NSW Opens the Door to Serious Fuel Security Investment

By Steven Ballerini | CEO of Australasian Supply Chain & Logistics Association (ASCLA)

The NSW Government has signalled a significant shift in how it intends to address one of the most quietly persistent risks sitting underneath the Australian supply chain: the country’s heavy dependence on imported liquid fuels and the long, exposed sea lanes that bring them here. On 17 May 2026, Treasurer Daniel Mookhey, Planning Minister Paul Scully and Industry and Trade Minister Anoulack Chanthivong announced that the Investment Delivery Authority (IDA) will run a targeted Expression of Interest round calling for major projects that strengthen the state’s fuel resilience.

For an industry that moves the vast majority of Australia’s domestic freight on diesel, and which has watched Middle East instability ripple through bunker prices, insurance settings and shipping schedules over the past two years, this is a development worth paying close attention to.

What Has Been Announced

The targeted IDA round is open to commercial-scale projects valued at $100 million or more that directly improve fuel security. Three categories of project are in scope: fuel storage and distribution infrastructure; domestic, import-independent liquid fuel production focused on renewable fuels and their feedstocks (sustainable aviation fuel, renewable diesel, biodiesel, biomethane and green ammonia); and heavy electric vehicle charging hubs and fleets designed to reduce reliance on diesel over time.

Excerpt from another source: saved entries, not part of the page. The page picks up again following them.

Lemma prefix_app (sub x y : string) :
  String.prefix sub x = true -> String.prefix sub (x +:+ y) = true.
Proof.
  revert x; induction sub as [|c sub IH]; intros x H; [apply prefix_nil|].
  destruct x as [|d x]; [discriminate|].
  change (String d x +:+ y) with (String d (x +:+ y)).
  rewrite prefix_cons in *. apply andb_prop in H as [-> H].
  rewrite (IH x H). reflexivity.
Qed.

Lemma prefix_self_app (sub y : string) : String.prefix sub (sub +:+ y) = true.
Proof.
  induction sub as [|c sub IH]; [apply prefix_nil|].
  change (String c sub +:+ y) with (String c (sub +:+ y)).
  rewrite prefix_cons, Ascii.eqb_refl. exact IH.
Qed.

(** A word without a space that is no prefix of [x] is no prefix of [x]
    followed by a space and more. *)
Lemma prefix_app_space (sub x y : string) :
  Py.contains " " sub = false ->
  String.prefix sub x = false ->
  String.prefix sub (x +:+ String " " y) = false.
Proof.
  revert x; induction sub as [|c sub IH]; intros x Hsp H.
  - rewrite prefix_nil in H. discriminate.
  - rewrite contains_char_cons in Hsp. apply orb_false_elim in Hsp as [Hc Hsp].
    destruct x as [|d x].
    + change (EmptyString +:+ String " " y) with (String " " y).
      rewrite prefix_cons, Ascii.eqb_sym, Hc. reflexivity.
    + change (String d x +:+ String " " y) with (String d (x +:+ String " " y)).
      rewrite prefix_cons in *. destruct (Ascii.eqb c d); [|reflexivity].
      simpl in *. apply IH; assumption.
Qed.

Lemma prefix_empty_false (sub : string) :
  sub <> EmptyString -> String.prefix sub EmptyString = false.
Proof. destruct sub; [congruence | reflexivity]. Qed.

Lemma prefix_space_head (sub y : string) :
  Py.contains " " sub = false -> sub <> EmptyString ->
  String.prefix sub (String " " y) = false.
Proof.
  intros Hsp Hne.
  exact (prefix_app_space sub EmptyString y Hsp (prefix_empty_false sub Hne)).
Qed.

Lemma contains_app_space (sub a b : string) :
  Py.contains " " sub = false -> sub <> EmptyString ->
  Py.contains sub (a +:+ String " " b) = Py.contains sub a || Py.contains sub b.
Proof.
  intros Hsp Hne. induction a as [|c a IH].
  - change (EmptyString +:+ String " " b) with (String " " b).
    cbn [Py.contains]. rewrite (prefix_empty_false sub Hne).
    rewrite (prefix_space_head sub b Hsp Hne). reflexivity.
  - change (String c a +:+ String " " b) with (String c (a +:+ String " " b)).
    assert (Hpe : String.prefix sub (String c (a +:+ String " " b))
                  = String.prefix sub (String c a)).
    { destruct (String.prefix sub (String c a)) eqn:Hp.
      - exact (prefix_app _ _ (String " " b) Hp).
      - exact (prefix_app_space _ _ b Hsp Hp). }
    cbn [Py.contains]. rewrite IH, Hpe. apply orb_assoc.
Qed.

Lemma contains_prefix (sub s : string) :
  String.prefix sub s = true -> Py.contains sub s = true.
Proof. destruct s; simpl; intros ->; reflexivity. Qed.

Lemma split_go_skip (sep x rest : string) :
  Py.split_go sep (String.length x) (x +:+ rest) = Py.split_go sep 0 rest.
Proof. induction x as [|c x IH]; [reflexivity | exact IH]. Qed.

Lemma split_go_sep_head (sep rest : string) :
  sep <> EmptyString ->
  Py.split_go sep 0 (sep +:+ rest) = EmptyString :: Py.split_go sep 0 rest.
Proof.
  intros Hne. destruct sep as [|c sep]; [congruence|].
  change (String c sep +:+ rest) with (String c (sep +:+ rest)).
  cbn [Py.split_go].
  change (String c (sep +:+ rest)) with (String c sep +:+ rest).
  rewrite prefix_self_app. cbn [String.length]. rewrite Nat.sub_1_r. cbn [Nat.pred].
  rewrite split_go_skip. reflexivity.
Qed.

Lemma split_go_absent (sep s : string) :
  Py.contains sep s = false -> Py.split_go sep 0 s = [s].
Proof.
  induction s as [|c s IH]; [reflexivity|].
  cbn [Py.contains Py.split_go]. intros [-> Hs]%orb_false_elim.
  rewrite (IH Hs). reflexivity.
Qed.

(** The first piece of a split ends before the first separator word when
    the text before it holds none. *)
Lemma split_go_spaced (sep p rest : string) :
  Py.contains " " sep = false -> sep <> EmptyString ->
  Py.contains sep p = false ->
  Py.split_go sep 0 (p +:+ String " " (sep +:+ rest))
  = (p +:+ " ") :: Py.split_go sep 0 rest.
Proof.
  intros Hsp Hne. induction p as [|c p IH]; intros Hp.
  - change (EmptyString +:+ String " " (sep +:+ rest)) with (String " " (sep +:+ rest)).
    cbn [Py.split_go].
    rewrite (prefix_space_head sep (sep +:+ rest) Hsp Hne).
    rewrite (split_go_sep_head sep rest Hne). reflexivity.
  - cbn [Py.contains] in Hp. apply orb_false_elim in Hp as [Hpre Hp].
    change (String c p +:+ String " " (sep +:+ rest))
      with (String c (p +:+ String " " (sep +:+ rest))).
    cbn [Py.split_go].
    apply (prefix_app_space _ _ (sep +:+ rest) Hsp) in Hpre.
    change (String c p +:+ String " " (sep +:+ rest))
      with (String c (p +:+ String " " (sep +:+ rest))) in Hpre.
    rewrite Hpre, (IH Hp). reflexivity.
Qed.

Lemma rstrip_app_space (p : string) : Py.rstrip (p +:+ " ") = Py.rstrip p.
Proof.
  induction p as [|c p IH]; [reflexivity|].
  change (String c p +:+ " ") with (String c (p +:+ " ")).
  cbn [Py.rstrip]. rewrite IH. reflexivity.
Qed.

Lemma strip_app_space (p : string) : Py.strip (p +:+ " ") = Py.strip p.
Proof. unfold Py.strip. rewrite rstrip_app_space. reflexivity. Qed.

Lemma strip_space_head (p : string) : Py.strip (String " " p) = Py.strip p.
Proof.
  unfold Py.strip. cbn [Py.rstrip].
  destruct (Py.rstrip p); reflexivity.
Qed.

Lemma compound_cons (sep p q : string) (rest : list string) :
  compound sep (p :: q :: rest)
  = p +:+ String " " (sep +:+ String " " (compound sep (q :: rest))).
Proof.
  unfold compound. cbn [Py.join].
  change (" " +:+ sep +:+ " ") with (String " " (sep +:+ " ")).
  change (String " " (sep +:+ " ") +:+ ?x) with (String " " ((sep +:+ " ") +:+ x)).
  rewrite append_assoc. reflexivity.
Qed.

Section Compound.

Variable sep : string.
Hypothesis sep_no_space : Py.contains " " sep = false.
Hypothesis sep_not_empty : sep <> EmptyString.

(** The pieces after the first one, each stripped, are the predicates. *)
Lemma split_compound_tail (q : string) (rest : list string) :
  Forall (fun p => Py.strip p = p /\ Py.contains sep p = false) (q :: rest) ->
  map Py.strip (Py.split_go sep 0 (String " " (compound sep (q :: rest)))) = q :: rest.
Proof.
  revert q; induction rest as [|q' rest IH]; intros q Hall.
  - apply Forall_cons in Hall as [[Hq Hc] _].
    unfold compound. cbn [Py.join]. rewrite split_go_absent.
    + cbn [map]. rewrite strip_space_head, Hq. reflexivity.
    + cbn [Py.contains]. rewrite (prefix_space_head sep q sep_no_space sep_not_empty).
      exact Hc.
  - apply Forall_cons in Hall as [[Hq Hc] Hall].
    rewrite compound_cons.
    change (String " " (q +:+ String " " (sep +:+ String " " (compound sep (q' :: rest)))))
      with (String " " q +:+ String " " (sep +:+ String " " (compound sep (q' :: rest)))).
    rewrite split_go_spaced; auto.
    + cbn [map]. rewrite strip_app_space, strip_space_head, Hq, (IH q' Hall). reflexivity.
    + cbn [Py.contains]. rewrite (prefix_space_head sep q sep_no_space sep_not_empty).
      exact Hc.
Qed.

Lemma split_compound (p q : string) (rest : list string) :
  Forall (fun p => Py.strip p = p /\ Py.contains sep p = false) (p :: q :: rest) ->
  map Py.strip (Py.split_on sep (compound sep (p :: q :: rest))) = p :: q :: rest.
Proof.
  intros Hall. apply Forall_cons in Hall as [[Hp Hc] Hall].
  unfold Py.split_on. rewrite compound_cons, split_go_spaced; auto.
  cbn [map]. rewrite strip_app_space, Hp, (split_compound_tail q rest Hall). reflexivity.
Qed.

Lemma contains_compound (p q : string) (rest : list string) :
  Py.contains sep (compound sep (p :: q :: rest)) = true.
Proof.
  rewrite compound_cons, contains_app_space by assumption.
  rewrite (contains_prefix sep (sep +:+ _) (prefix_self_app _ _)).
  apply orb_true_r.
Qed.

(** A word that occurs neither in the separator nor in a predicate does
    not occur in the compound condition. *)
Lemma contains_compound_other (word : string) (preds : list string) :
  Py.contains " " word = false -> word <> EmptyString ->
  Py.contains word sep = false ->
  Forall (fun p => Py.contains word p = false) preds ->
  Py.contains word (compound sep preds) = false.
Proof.
  intros Hsp Hne Hsep Hall.
  induction Hall as [|p preds Hp Hall IH].
  - cbn. apply prefix_empty_false, Hne.
  - destruct preds as [|q rest]; [exact Hp|].
    rewrite compound_cons, contains_app_space, Hp by assumption.
    rewrite contains_app_space, Hsep by assumption. exact IH.
Qed.

End Compound.

(** Both spellings of a compound condition parse to its predicates. *)
Lemma parse_conditions_compound (sep : string) (preds : list string) :
  sep = "AND" \/ sep = "OR" ->
  2 <= List.length preds ->
  Forall plain_predicate preds ->
  Fileread.parse_conditions (compound sep preds) = preds.
Proof.
  intros Hsep Hlen Hall.
  destruct preds as [|p [|q rest]]; simpl in Hlen; try lia.
  unfold Fileread.parse_conditions. destruct Hsep as [-> | ->].
  - rewrite contains_compound by (reflexivity || discriminate).
    apply split_compound; [reflexivity | discriminate |].
    eapply Forall_impl; [exact Hall|]. intros x (_ & Hs & Ha & _). auto.
  - rewrite (contains_compound_other "OR" "AND");
      [| reflexivity | discriminate | reflexivity |].
    + rewrite contains_compound by (reflexivity || discriminate).
      apply split_compound; [reflexivity | discriminate |].
      eapply Forall_impl; [exact Hall|]. intros x (_ & Hs & _ & Ho). auto.
    + eapply Forall_impl; [exact Hall|]. intros x (_ & _ & Ha & _). exact Ha.
Qed.

Lemma filterM_returns {A} (p : A -> result bool) (l : list A) :
  (forall x, In x l -> exists b, p x = Ok b) -> exists kept, filterM p l = Ok kept.
Proof.
  induction l as [|x l IH]; intros H; simpl; [eauto|].
  destruct (H x (or_introl eq_refl)) as [b ->].
  destruct IH as [kept ->]; [intros y Hy; apply H; right; exact Hy|].
  simpl. eauto.
Qed.

Lemma plain_predicate_truthy (p : string) : plain_predicate p -> Py.truthy p = true.
Proof. intros (Hne & _). destruct p; [congruence | reflexivity]. Qed.

(** Two or more predicates, written once with [AND] and once with [OR]
    between them as the condition of two selections over the same stored
    relation: both selections do the same, and what they keep is what
    [evaluate_one] finds true for every predicate. *)
Lemma compound_by_evaluation `{PF : PyFloat} (relations : store)
    (query_and query_or : string) (rel : relation) (preds : list string) :
  2 <= List.length preds ->
  Forall plain_predicate preds ->
  Fileread.payload query_and = Ok (compound "AND" preds) ->
  Fileread.payload query_or = Ok (compound "OR" preds) ->
  Fileread.operand query_and = Fileread.operand query_or ->
  find_relation relations (Fileread.operand query_or) = Some rel ->
  Fileread.selection relations query_or = Fileread.selection relations query_and
  /\ (forall res, Fileread.selection relations query_or = Ok res ->
        exists kept,
          res = attributes rel :: kept
          /\ sublist kept (data rel)
          /\ forall r, In r kept <->
               In r (data rel)
               /\ forall p, In p preds -> Fileread.evaluate_one relations r p = Ok true)
  /\ ((forall r p, In r (data rel) -> In p preds ->
                   exists b, Fileread.evaluate_one relations r p = Ok b) ->
      exists kept, Fileread.selection relations query_or = Ok (attributes rel :: kept)).
Proof.
  intros Hlen Hplain Hand Hor Hop Hfind.
  pose proof (parse_conditions_compound "AND" preds (or_introl eq_refl) Hlen Hplain) as Hpa.
  pose proof (parse_conditions_compound "OR" preds (or_intror eq_refl) Hlen Hplain) as Hpo.
  assert (Htruthy : forall p, In p preds -> Py.truthy p = true).
  { intros p Hp. apply plain_predicate_truthy. rewrite Forall_forall in Hplain.
    apply Hplain, list_elem_of_In, Hp. }
  split; [|split].
  - unfold Fileread.selection. rewrite Hand, Hor, Hop. cbn [bind].
    rewrite Hpa, Hpo. reflexivity.
  - intros res Hres.
    destruct (fileread_selection_filter relations query_or _ rel res Hor Hfind Hres)
      as (kept & -> & Hsub & _ & Hin).
    exists kept. split; [reflexivity|]. split; [exact Hsub|].
    intros r. rewrite Hin, Hpo, evaluate_conditions_true.
    split; intros [Hr Hall]; (split; [exact Hr|]); intros p Hp; auto.
  - intros Hret. unfold Fileread.selection. rewrite Hor, Hfind. cbn [bind]. rewrite Hpo.
    destruct (filterM_returns
                (fun r => Fileread.evaluate_conditions relations r preds) (data rel))
      as [kept ->]; [|simpl; eauto].
    intros r Hr. apply evaluate_conditions_returns. intros p Hp _. apply Hret; assumption.
Qed.

(** [evaluate_condition] answers true exactly for the comparison of the
    specification. *)
Lemma evaluate_condition_compares `{PF : PyFloat} (cell operator literal : string) :
  Fileread.evaluate_condition cell operator literal = Ok true
  <-> compares cell operator literal.
Proof.
  unfold Fileread.evaluate_condition, compares, to_float. split.
  - destruct (String.eqb operator ">") eqn:Hgt.
    { apply String.eqb_eq in Hgt. destruct (float cell) as [a|]; [|discriminate].
      destruct (float literal) as [b|]; [|discriminate]. cbn [bind].
      intros H. injection H as H. left. split; [exact Hgt|]. exists a, b. auto. }
    destruct (String.eqb operator "<") eqn:Hlt.
    { apply String.eqb_eq in Hlt. destruct (float cell) as [a|]; [|discriminate].
      destruct (float literal) as [b|]; [|discriminate]. cbn [bind].
      intros H. injection H as H. right. left. split; [exact Hlt|]. exists a, b. auto. }
    destruct (String.eqb operator "=") eqn:Heq; [|discriminate].
    apply String.eqb_eq in Heq. intros H. injection H as H.
    apply String.eqb_eq in H. right. right. auto.
  - intros [(-> & a & b & -> & -> & H) | [(-> & a & b & -> & -> & H) | (-> & ->)]].
    + cbn. rewrite H. reflexivity.
    + cbn. rewrite H. reflexivity.
    + cbn. rewrite String.eqb_refl. reflexivity.
Qed.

The round opens on 1 June 2026 and proponents will have three weeks to submit. The IDA will use its existing operating model to remove delivery barriers, coordinate engagement across government agencies, and accelerate endorsed projects through approvals.

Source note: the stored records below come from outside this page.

(** * cuML acceleration registry of autogluon.common, and the demo's dispatch

    A shallow embedding of
      - [autogluon/common/utils/cuml_accel_utils.py]: the availability check,
        the per-module activation routine and the two query helpers, over the
        two module globals [_activated_modules] and [_accelerator];
      - [demo-cuml-accel.py]: the [match] of [_run_autogluon_demo].

    The external collaborators (the [cuml.accel] package, its [Accelerator]
    class, the AutoML predictor) are opaque to the source; here every call
    into them is answered by an [external] record that the caller of the
    model supplies, and is written to a journal together with the log
    records, so that statements can speak about which external calls a run
    made and how they ended. *)

From Stdlib Require Import Ascii.
From stdpp Require Import base option gmap strings list.

(* ===================================================================== *)
(** ** Python strings: [str.replace] *)
(* ===================================================================== *)

Module PyStr.

(** [old] occurs in [s] at the current scan position. *)
Definition starts_with (old s : string) : bool := String.prefix old s.

(** Scan of [str.replace] for a non-empty [old]: left to right, each
    occurrence found is replaced and the scan resumes after it, so that
    occurrences never overlap.  [skip] counts the characters of the
    occurrence just replaced that are still to be passed over. *)
Fixpoint replace_from (old new : string) (skip : nat) (s : string) : string :=
  match s with
  | EmptyString => EmptyString
  | String c s' =>
      match skip with
      | S k => replace_from old new k s'
      | O =>
          if starts_with old s
          then new +:+ replace_from old new (Nat.pred (String.length old)) s'
          else String c (replace_from old new 0 s')
      end
  end.

(** With an empty [old], Python puts [new] before every character and at
    the end. *)
Fixpoint interleave (new s : string) : string :=
  match s with
  | EmptyString => new
  | String c s' => new +:+ String c (interleave new s')
  end.

(** [s.replace(old, new)], every occurrence (no [count] argument). *)
Definition replace (s old new : string) : string :=
  match old with
  | EmptyString => interleave new s
  | String _ _ => replace_from old new 0 s
  end.

(** [old in s] *)
Fixpoint occurs (old s : string) : bool :=
  starts_with old s ||
  match s with
  | EmptyString => false
  | String _ s' => occurs old s'
  end.

End PyStr.

(** Line 99: [wrapper_module = module_name.replace("sklearn",
    "cuml.accel._wrappers.sklearn")]. *)
Definition wrapper_module (module_name : string) : string :=
  PyStr.replace module_name "sklearn" "cuml.accel._wrappers.sklearn".

(** The rule in the words of the specification: only the leading token
    [sklearn] is replaced by the wrapper namespace token; the rest of the
    name is kept as it is. *)
Definition spec_wrapper_module (module_name : string) : string :=
  if PyStr.starts_with "sklearn" module_name
  then "cuml.accel._wrappers.sklearn" +:+ String.substring 7 (String.length module_name - 7) module_name
  else module_name.

(* ===================================================================== *)
(** ** Exceptions and outcomes *)
(* ===================================================================== *)

(** The part of Python's exception hierarchy that the two [except] clauses
    of the source tell apart. *)
Inductive exc_class : Type :=
  | ImportError
  | ModuleNotFoundError                 (* a subclass of ImportError *)
  | ValueError
  | ExceptionSubclass (name : string)   (* any other class under Exception *)
  | BaseExceptionOnly (name : string).  (* KeyboardInterrupt, SystemExit, ...:
                                           under BaseException, not Exception *)

Record exc : Type := Exc { exc_cls : exc_class; exc_msg : string }.

(** [isinstance(e, ImportError)], the clause of line 30. *)
Definition isinstance_ImportError (e : exc) : bool :=
  match exc_cls e with
  | ImportError | ModuleNotFoundError => true
  | _ => false
  end.

(** [isinstance(e, Exception)], the clause of line 112. *)
Definition isinstance_Exception (e : exc) : bool :=
  match exc_cls e with
  | BaseExceptionOnly _ => false
  | _ => true
  end.

(** [str(e)], as the f-string of line 113 renders it. *)
Definition str_exc (e : exc) : string := exc_msg e.

(** How a Python call ends: with a value or with an exception in flight. *)
Inductive outcome (A : Type) : Type :=
  | Return (a : A)
  | Raise (e : exc).
Arguments Return {A} a.
Arguments Raise {A} e.

(* ===================================================================== *)
(** ** The process: set objects, the two module globals, the journal *)
(* ===================================================================== *)

(** Python [set] objects live in a store and are held by reference. *)
Definition loc : Type := positive.

(** An [Accelerator] instance: opaque, known by its identity only. *)
Definition handle : Type := nat.

(** The calls that leave this module. *)
Inductive ext_call : Type :=
  | ImportCumlAccel                       (* import cuml.accel *)
  | ImportAccelerator                     (* from cuml.accel.accelerator import Accelerator *)
  | ImportExclude                         (* from cuml.accel.core import _exclude_from_acceleration *)
  | NewAccelerator                        (* Accelerator(exclude=...) *)
  | Register (module_name wrapper : string)  (* accelerator.register(module_name, wrapper_module) *)
  | Install.                              (* accelerator.install() *)

(** What a run writes down: the records passed to [logger.log] and the
    external calls it made, each with the exception it raised, if any. *)
Inductive event : Type :=
  | Log (level : nat) (msg : string)
  | Called (c : ext_call) (raised : option exc).

Record process : Type := Process {
  heap : gmap loc (gset string);         (* the set objects *)
  _activated_modules : loc;              (* line 14: a reference to a set *)
  _accelerator : gmap string handle;     (* line 15: module_name -> Accelerator *)
  journal : list event                   (* oldest first *)
}.

(** The members of the set that [_activated_modules] refers to. *)
Definition activated (p : process) : gset string :=
  default ∅ (heap p !! _activated_modules p).

(** Process start, lines 14 and 15: an empty set and an empty dict. *)
Definition initial : process :=
  {| heap := {[ 1%positive := ∅ ]};
     _activated_modules := 1%positive;
     _accelerator := ∅;
     journal := [] |}.

(** The behaviour of the external library during one call into this
    module: for each external call, whether it raises and what it yields. *)
Record external : Type := External {
  import_cuml_accel : outcome unit;
  import_Accelerator : outcome unit;
  import_exclude : outcome unit;
  Accelerator_new : outcome handle;
  Accelerator_register : string -> string -> outcome unit;
  Accelerator_install : outcome unit
}.

(* ===================================================================== *)
(** ** A monad for Python statements *)
(* ===================================================================== *)

(** A statement runs on the process and ends with a value or an exception;
    what it changed before an exception was raised stays changed. *)
Definition Py (A : Type) : Type := process -> outcome A * process.

#[global] Instance Py_ret : MRet Py := fun A a p => (Return a, p).

#[global] Instance Py_bind : MBind Py := fun A B f m p =>
  match m p with
  | (Return a, p') => f a p'
  | (Raise e, p') => (Raise e, p')
  end.

(** [try: body  except <catches> as e: handler e] *)
Definition try_except {A} (body : Py A) (catches : exc -> bool)
    (handler : exc -> Py A) : Py A := fun p =>
  match body p with
  | (Return a, p') => (Return a, p')
  | (Raise e, p') => if catches e then handler e p' else (Raise e, p')
  end.

(** [p] with [evs] written at the end of its journal, nothing else changed. *)
Definition journalled (evs : list event) (p : process) : process :=
  {| heap := heap p; _activated_modules := _activated_modules p;
     _accelerator := _accelerator p; journal := journal p ++ evs |}.

Definition emit (ev : event) : Py unit := fun p =>
  (Return tt, journalled [ev] p).

(** [logger.log(level, msg)] *)
Definition logger_log (level : nat) (msg : string) : Py unit :=
  emit (Log level msg).

Definition raised {A} (o : outcome A) : option exc :=
  match o with Return _ => None | Raise e => Some e end.

(** An external call: journalled, then it ends the way the library says. *)
Definition call_external {A} (c : ext_call) (o : outcome A) : Py A := fun p =>
  match emit (Called c (raised o)) p with
  | (_, p') => (o, p')
  end.

(** [x in _activated_modules] *)
Definition set_contains (x : string) : Py bool := fun p =>
  (Return (bool_decide (x ∈ activated p)), p).

(** [_activated_modules.add(x)]: the set object is updated in place. *)
Definition set_add (x : string) : Py unit := fun p =>
  (Return tt,
   {| heap := <[ _activated_modules p := {[ x ]} ∪ activated p ]> (heap p);
      _activated_modules := _activated_modules p;
      _accelerator := _accelerator p; journal := journal p |}).

(** [_accelerator[k] = h] *)
Definition dict_setitem (k : string) (h : handle) : Py unit := fun p =>
  (Return tt,
   {| heap := heap p; _activated_modules := _activated_modules p;
      _accelerator := <[ k := h ]> (_accelerator p); journal := journal p |}).

(** [p] after lines 106 and 107 for [module_name] and the instance [h]. *)
Definition recorded (module_name : string) (h : handle) (p : process) : process :=
  {| heap := <[ _activated_modules p := {[ module_name ]} ∪ activated p ]> (heap p);
     _activated_modules := _activated_modules p;
     _accelerator := <[ module_name := h ]> (_accelerator p);
     journal := journal p |}.

(** [_activated_modules.copy()]: a new set object with the same members. *)
Definition set_copy : Py loc := fun p =>
  let l := fresh (dom (heap p)) in
  (Return l,
   {| heap := <[ l := activated p ]> (heap p);
      _activated_modules := _activated_modules p;
      _accelerator := _accelerator p; journal := journal p |}).

(* ===================================================================== *)
(** ** cuml_accel_utils.py *)
(* ===================================================================== *)

(** Lines 18-31. *)
Definition is_cuml_accel_available (ext : external) : Py bool :=
  try_except
    (call_external ImportCumlAccel (import_cuml_accel ext);; mret true)
    isinstance_ImportError
    (fun _ => mret false).

(** Lines 34-48. *)
Definition is_module_accelerated (module_name : string) : Py bool :=
  set_contains module_name.

(** Lines 51-114. *)
Definition activate_cuml_accel_for_module (ext : external)
    (module_name : string) : Py bool :=
  active ← set_contains module_name;
  if active : bool then
    logger_log 15 ("cuML acceleration already active for " +:+ module_name);;
    mret true
  else
    available ← is_cuml_accel_available ext;
    if negb available then
      logger_log 15 ("cuml.accel not available, cannot accelerate " +:+ module_name);;
      mret false
    else
      try_except
        (call_external ImportAccelerator (import_Accelerator ext);;
         call_external ImportExclude (import_exclude ext);;
         accelerator ← call_external NewAccelerator (Accelerator_new ext);
         logger_log 15 ("Created cuML Accelerator instance for " +:+ module_name);;
         let wrapper := wrapper_module module_name in
         call_external (Register module_name wrapper)
           (Accelerator_register ext module_name wrapper);;
         call_external Install (Accelerator_install ext);;
         dict_setitem module_name accelerator;;
         set_add module_name;;
         logger_log 15 ("Successfully activated cuML acceleration for " +:+ module_name);;
         mret true)
        isinstance_Exception
        (fun e =>
           logger_log 15 ("Failed to activate cuML acceleration for " +:+ module_name
                          +:+ ": " +:+ str_exc e);;
           mret false).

Recognising that not every promising project is shovel-ready, the NSW Government is also running a parallel Market Sounding process. This gives proponents at an earlier stage of development a way to put forward information about potential projects without needing to meet the full EOI threshold. It is a sensible piece of design that should capture a wider pool of capability than a hard $100 million cut-off would otherwise allow.

In a related move, the Renewable Fuel Scheme will be expanded to include low-carbon and renewable liquid fuels alongside the green hydrogen and biomethane incentives already in place. Industry will be consulted on the changes, which are explicitly aimed at giving investors the confidence to commit capital and to unlock private and Commonwealth co-investment.

Why This Matters for Supply Chain and Logistics

Fuel security has long been treated as an energy portfolio issue. In practice, it is a supply chain issue. Australia holds relatively thin domestic stocks of refined liquid fuels by international standards, and the country’s remaining refining capacity sits well below historical levels. For freight operators, this exposure shows up as price volatility, contract risk, and in extreme scenarios, the genuine prospect of disruption to fleet operations and the goods movement that depends on them.

The categories that the IDA is targeting map directly onto the practical challenges that supply chain operators are working through.

Storage and distribution infrastructure addresses the buffer problem. Greater domestic storage capacity gives shippers, fleet operators and government agencies more room to absorb a price spike or a supply interruption without it flowing immediately through to freight rates and shelf prices.

Renewable liquid fuels are arguably the most consequential category for heavy freight. Battery electrification will not realistically reach line haul, regional distribution or aviation within the timeframes that operators and their customers are now working to. Sustainable aviation fuel, renewable diesel and biodiesel are drop-in or near-drop-in solutions that can use existing fleets and existing distribution networks. A domestic production base for these fuels would meaningfully reduce the import dependency that currently defines Australia’s fuel position.

Heavy EV charging hubs and fleets address the segments where electrification does make commercial and operational sense, particularly metropolitan distribution, port shuttles and short-haul operations. The hub-and-fleet framing is important. Charging infrastructure without the fleet to use it is stranded capital; fleet investment without the charging network is stranded operationally. Coordinated investment in both is what unlocks the transition.

What Proponents Should Be Thinking About

For ASCLA members considering whether to engage with this round, a few practical observations.

First, the $100 million threshold is a serious one but the Market Sounding process provides a genuine alternative pathway for earlier-stage proposals. Operators with credible projects that are not yet ready for full EOI submission should still consider participating, both to put their thinking on the record and to gauge government appetite.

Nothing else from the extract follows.